В Darktrace выяснили, что аферисты связываются с потенциальными жертвами в соцсетях X, Telegram или Discord и предлагают людям вознаграждения в криптовалюте, если они примут участие в тестировании программного обеспечения. Мошенники выдают себя за стартапы в сфере искусственного интеллекта (ИИ), игр и Web3, обманом убеждая пользователей загружать зараженные программы. Злоумышленники используют чужие скомпрометированные учетные записи в X, а также проектную документацию и дорожные карты, опубликованные на легальных платформах, чтобы создать иллюзию правдоподобности.

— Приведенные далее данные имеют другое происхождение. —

(* ===== verification/Prelude.v ===== *)
(** * A verification of LibreSSL: the records of TLS and DTLS, TLSv1.3 handshakes, their cryptography, byte strings and big numbers

    The repository packages LibreSSL (src/libressl): libcrypto (crypto/), libssl (ssl/), libtls (tls/) and
    programs (apps/).  This library models the TLSv1.3 half of libssl from the byte strings to the handshake
    driver, the extensions, the record layer of TLS up to 1.2 and DTLS with its buffers, the primitives of libcrypto that the cipher suite
    TLS_CHACHA20_POLY1305_SHA256 needs, the big numbers under its public key code, and shared data structures, and proves what makes them correct.

    ** The parts and how they interact

    A TLSv1.3 connection drives its handshake with a table of message sequences (tls13_handshake.c).  A message is
    built in or read from a byte string (bs_cbb.c, bs_cbs.c) by tls13_handshake_msg.c, and carried by the record layer
    (tls13_record_layer.c), which cuts it into records (tls13_record.c), received through a resumable buffer
    (tls13_buffer.c) and protected with an AEAD (evp_aead.c, e_chacha20poly1305.c, chacha.c, poly1305.c) under keys that
    the key schedule (tls13_key_schedule.c) derives with HKDF (hkdf.c) on HMAC (hmac.c) on message digests (digest.c,
    sha256.c, md32_common.h).  Connections of TLS up to 1.2 and DTLS have a record layer of their own (tls12_record_layer.c), with
    AEADs or with ciphers and HMAC, whose CBC records are checked in constant time (s3_cbc.c); ssl_pkt.c reads its records from and
    writes them to a BIO that may take or give only part of them, and DTLS drops records that come twice (d1_pkt.c) and queues the ones that come
    early (pqueue.c).  Every handshake message is recorded in the transcript (ssl_transcript.c), a growing buffer (buffer.c) with a running hash; in TLS up to
    1.2 the hash goes into Finished messages, and the keys are derived (t1_enc.c), through the signature interface for HMAC keys (m_sigver.c,
    hm_pmeth.c).  The hello messages of all versions carry extensions (ssl_tlsext.c), and the version is negotiated in them.

    The big numbers of libcrypto (bn_lib.c) are arrays of words.  Routines on arrays (bn_asm.c, bn_mul.c, bn_sqr.c) do the arithmetic, the functions on
    numbers find memory and signs (bn_add.c, bn_shift.c, bn_mul.c), and temporary numbers come from frames of a context (bn_ctx.c).

    ** Files

    - Prelude (this file): machine integers, byte arrays, the state-and-failure monad [M], the tactic [zl]
      for lengths, and the hint databases [zlist] and [bytes].  Words: little-endian integers, shifts and masks.
    - Compat (crypto/compat): [timingsafe_memcmp], [recallocarray] and others; the class [Allocator] of malloc.
    - Cbs (ssl/bs_cbs.c): the reader is the record [CBS], its window of bytes; every function is in the monad [M CBS].
    - Cbb (ssl/bs_cbb.c): builders point to each other, so the state is a [store] of the shared buffer and the CBB objects by
      address.  CbbSpec: the refinement to sequences of bytes with open length prefixes.  CbbBuild: whole messages.
    - Ber (ssl/bs_ber.c): indefinite-length BER to DER.
    - Tls13Buffer, Tls13Record (ssl/tls13_buffer.c, tls13_record.c): reading and writing one record in pieces.
    - KeySchedule (ssl/tls13_key_schedule.c): the secrets, the stages and the labels; the hash and HKDF are the class [Hkdf].
    - RecordLayer (ssl/tls13_record_layer.c): the record layer's state and every operation; the AEAD is the class [Aead], with
      its laws [AeadLaws].  RecordLayerSpec: sealing and opening.  RecordLayerIO: all operations, in any order.
      RecordLayerQuiet: what is kept while no post-handshake message is pending.
    - HandshakeMsg, Handshake (ssl/tls13_handshake_msg.c, tls13_handshake.c): messages, the tables and the driver.
      HandshakeSpec: the sequences of RFC 8446 by the types of the messages; the laws of the message handlers are the
      classes [HandlerLaws] and [MessageLaws].
    - Versions (ssl/ssl_versions.c, ssl_methods.c): which protocol versions a connection may use.  Hello: how the hello messages
      fix the version (parts of tls13_client.c, tls13_server.c, ssl_clnt.c, ssl_srvr.c, tls13_legacy.c).
    - Tlsext (ssl/ssl_tlsext.c): the table of extensions, the functions that decide whether to send them, build them and parse them,
      and the loops over them.  TlsextSpec: which extension blocks are accepted.
    - S3Cbc (ssl/s3_cbc.c): padding and MAC of CBC records in constant time.  S3CbcSpec: what they compute.
    - Tls12Record (ssl/tls12_record_layer.c, and the body of [do_ssl3_write] of ssl_pkt.c): the record layer of TLS up to 1.2 and
      DTLS; ciphers, EVP_DigestSign and the names of the AEADs are the classes [Ciphers], [Macs], [Aead12].  Tls12RecordSpec: the
      laws of these classes and what sealing writes.  Tls12Roundtrip: what opening accepts, and both composed.
    - SslPkt (ssl/ssl_pkt.c, ssl_both.c): the read buffer, [ssl3_read_n] and the packets; a BIO is the class [Transport].  SslPktSpec: the
      buffer is a window on the peer's bytes.  SslConn: the state of a connection's records and all of writing, [do_ssl3_write],
      [ssl3_write_bytes], alerts, and [do_dtls1_write] of d1_pkt.c.  SslWriteSpec: what becomes of the data.
    - DtlsReplay (ssl/d1_pkt.c): the replay window.  Pqueue (ssl/pqueue.c): the queues of records and fragments.
    - Chacha, Poly1305, ChachaPoly (crypto/chacha, crypto/poly1305, crypto/evp/e_chacha20poly1305.c, evp_aead.c): the AEADs.
    - Md32, Sha256, EvpDigest, Hmac, Hkdf (crypto/md32_common.h, crypto/sha/sha256.c, crypto/evp/digest.c, crypto/hmac,
      crypto/hkdf): the hash, the digest contexts and the key derivation.
    - Suite: the instances by which ChachaPoly and Hkdf discharge the interfaces [Aead] and [Hkdf].
    - Buffer (crypto/buffer): growing buffers, [BUF_reverse], [strlcpy] and [strlcat].
    - Transcript (ssl/ssl_transcript.c, and the synthetic message of tls13_lib.c): the state is the record [SSL] of the fields used.  TranscriptSpec: the
      specification [transcript_spec] and the refinement.
    - HmacSign (crypto/hmac/hm_pmeth.c, crypto/evp/m_sigver.c): signing with HMAC keys.  Tls1Prf (ssl/t1_enc.c): the pseudorandom function of TLS up to 1.2,
      the master secret, the key block, Finished and exported keys; the digests of the cipher suites are the class [SuiteDigests].
    - Lhash, LhashSpec (crypto/lhash/lhash.c): hash tables and their refinement to finite maps.
    - Base64 (crypto/evp/encode.c): the encoder and the decoder.
    - BnWord (crypto/bn/bn_asm.c, bn_lcl.h): words and arrays of words.  BnMul (bn_asm.c, bn_mul.c, bn_sqr.c): products of arrays by rows, by columns and
      by Karatsuba's recursion; BnMulSpec: all of them compute the product.
    - Bn (crypto/bn/bn_lib.c, bn_add.c, bn_shift.c, bn_word.c, bn_mod.c, bn_mont.c): numbers at addresses of a store, so that operands and results may be the same
      number.  BnSpec: addition, subtraction, comparison.
    - BnCtx (crypto/bn/bn_ctx.c, [BN_mul], [BN_sqr]): the pool of temporary numbers and its frames.  BnCtxSpec: the frames.  BnArith: products.
    - BnDiv (crypto/bn/bn_div.c): division.  BnDivSpec: the digits of a quotient.  BnShift: shifts.  BnDivision: [BN_div].  BnMod (bn_mod.c): residues.

    ** What the theorems show

    - Byte strings: a reader never leaves its input, on any sequence of calls ([cbs_reader_safe]); it accepts exactly
      canonical DER ([CBS_get_asn1_iff_der], and [CBS_get_asn1_uint64_iff_der] for integers); a builder writes exactly the encoding of a message,
      in a growable or a fixed buffer ([cbb_marshal_encodes], [cbb_marshal_fixed_encodes]), that a reader gives back
      ([cbb_cbs_roundtrip]); what is taken for indefinite-length BER is converted to its definite-length
      form, and what is converted, what is passed on unread and what is refused is told apart exactly ([indefinite_to_definite_correct]).
    - Records: reception is resumable at every byte ([tls13_record_recv_resumable]); what is sealed is opened, in order
      ([protected_records_roundtrip]); nonces never repeat ([record_nonces_unique]); nothing unauthenticated is delivered
      ([open_record_authenticated]) and nothing goes out in the clear that must not ([seal_record_protects]); closed channels stay
      closed ([record_layer_only_forward]); alerts are sent and close what they must ([tls13_send_alert_closes]).
    - Records of TLS up to 1.2 and DTLS: what is sealed under an AEAD, a CBC or a stream cipher is opened, in order, up to the last
      record a key may be used for ([tls12_records_roundtrip]); which CBC records are accepted ([tls12_cbc_record_accepted]); padding and
      MAC checks that look at every byte compute what RFC 5246 says ([ssl3_cbc_remove_padding_rfc5246],
      [ssl3_cbc_digest_record_hmac]).
    - Extensions: a block is accepted exactly when no extension comes twice, every one is allowed in the message, and the
      parser of every one accepts ([tlsext_parse_accepts]).
    - Record buffers: an application's data reaches the peer once and in order whatever part of it the BIO takes, and a write that is repeated
      ends ([ssl3_write_completes]); a record of DTLS is delivered exactly when it is authentic, not too old and new
      ([dtls_replay_window_exact]); a queue is a finite map of which the least key comes first ([pqueue_refines_map]).
    - Keys and handshake: the secrets are those of RFC 8446 ([key_schedule_rfc8446]), derived in order
      ([key_schedule_stages]); a handshake completes only if the messages received and sent
      are, by their types, one of its sequences ([handshake_completes_legally]), and its driver ends ([handshake_perform_terminates]).
    - Transcript and keys of TLS up to 1.2: any sequence of transcript operations returns what the specification returns ([transcript_refines]), so the hash
      is that of the messages ([handshake_hash_of_messages]), also after a hello retry request ([synthetic_message_rfc8446]); Finished messages and keys
      are those of RFC 5246 ([tls1_finished_rfc5246], [tls1_keys_rfc5246]); exported keys never share a seed with them ([exporter_seed_separated]).
    - Versions: settings stay well-formed ([version_settings_wf]); the best version in common is negotiated
      ([ssl_max_shared_version_best]); when it is at least TLSv1.2, hello messages that were tampered with to get a lower one are
      refused, and hello messages that were not lead to it ([downgrade_is_detected]); of TLSv1.1 and before nothing is noticed
      ([tls11_downgrade_unnoticed]).
    - Cryptography: the limb and unrolled code computes the functions of the standards (RFC 8439, FIPS 180-4, RFC 2104,
      RFC 5869), each written as a definition of its own that does not share code with the model.
    - The composition ([chacha_records_end_to_end]): from a traffic secret to the bytes of the records and back, with no
      interface left open.
    - Data structures: [lhash_refines_map], [b64_roundtrip].
    - Big numbers: addition and subtraction ([BN_add_sub_exact]), multiplication and squaring ([BN_mul_sqr_exact]), division ([BN_div_exact]) and residues
      ([BN_mod_exact]) are exact, for every sign and size and whichever operands are the same number, or they fail for want of memory; temporary numbers of
      nested frames are never mixed up, whatever memory fails ([BN_CTX_frames_apart]).
    - Where the code does not do what it means to, a theorem says what it does: [nested_indefinite_unconverted], [not_ber_accepted],
      [tls12_cbc_record_accepted], [tls13_send_alert_terminates], [aead_seal_truncates], [realloc_failure_loses_items],
      [BN_mul_copy_failure_unnoticed], [BN_div_wrong_sign], [BN_div_negative_zero], [BN_rshift_negative_zero],
      [failed_record_is_hashed].

    ** Conventions

    A [w]-bit unsigned integer is a [Z] whose wrap-around is written out; [size_t] and [unsigned long] have 64 bits.  A byte
    array is a list of [Z]; a window into it is a list and what the source writes through a pointer is returned.  A function that
    can fail returns an [option], with the state it leaves behind on failure too where the source leaves one.  Code outside
    the repository (the socket callbacks, the allocator) is a class or an argument; so are parts of the repository behind
    a callback table, which an instance discharges where they are modelled.

    ** Fuel

    Loops that are not structural take fuel, and the theorems are about the fuel the definitions pass: the length of the input for
    the parsers and the block loops (each pass consumes at least one byte), and so of the stream of records; for the [do ... while (WANT_RETRY)] loops of the
    record layer and the loop of the handshake driver the theorems [tls13_send_alert_terminates] and
    [handshake_perform_terminates] show that two and sixteen passes are enough.  The loops that write a buffer are given a step for each byte left, since
    the BIO takes a byte or stops them.  Karatsuba's recursion halves arrays of fewer than 2^32 words, so 33 levels are enough; an
    estimated digit of a quotient is lowered at most three times in the division of words and two times in [BN_div]; shifting modulo a number takes at most
    as many passes as bits.  The loop of [tls1_P_hash] is given one pass more than there are bytes to write, and each pass writes one or more.

    ** Not modelled

    - The handlers of single handshake messages (tls13_client.c, tls13_server.c) beyond the version, the extensions and
      their composition: they depend on X.509, ASN.1 and public key code; the handshake driver sees them as an interface.
    - The handshakes of TLS up to 1.2 and DTLS (ssl_clnt.c, ssl_srvr.c, s3_lib.c, d1_both.c) beyond the transcript and t1_enc.c's key derivation, [ssl3_get_record] and [ssl3_read_bytes], which mix records
      with the handshake, libtls and the programs.
    - Exponentiation, greatest common divisors, primes and binary fields of big numbers; elliptic curves, RSA, DSA, DH, X.509, ASN.1 templates, ciphers and
      digests other than the ones above; generated tables and assembler.
    - [EVP_DigestSign] for keys other than HMAC's, and engines that implement them.
    - Functions that only release or wipe memory; constant-time behaviour.

    ** What comes next

    The reassembly of handshake messages of DTLS (d1_both.c); the handlers of the messages; modular exponentiation on the
    Montgomery reduction of Bn; stack.c. *)
From stdpp Require Export base numbers tactics gmap list.
#[global] Open Scope Z_scope.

Согласившись на участие в тестировании, пользователи перенаправляются на поддельные веб-сайты компаний, имитирующие настоящие стартапы. После загрузки вредоносного приложения, у пользователей появляется экран верификации Cloudflare, где вирус незаметно собирает системную информацию: данные о процессоре, MAC-адрес и идентификатор пользователя. Эти данные отправляются на сервер злоумышленника. Далее он извлекает конфиденциальную информацию жертвы, в том числе данные для входа в криптокошелек.
Исследователи Darktrace обнаружили версии этой вредоносной программы как для системы Windows, так и для macOS. В Darktrace предположили, что злоумышленники применяют методы, похожие на те, что использует хакерская группа Crazy Evil, атакующая криптовалютные сообщества. Эта группа хакеров выдает себя за компании, работающие в сфере блокчейна, публикуя вакансии, а затем похищает цифровые активы у соискателей работы.
Ранее специалисты по безопасности блокчейнов из компании SlowMist сообщили о криптомошенниках, рассылающих фишинговые ссылки на платформу Zoom для проведения видео-конференций.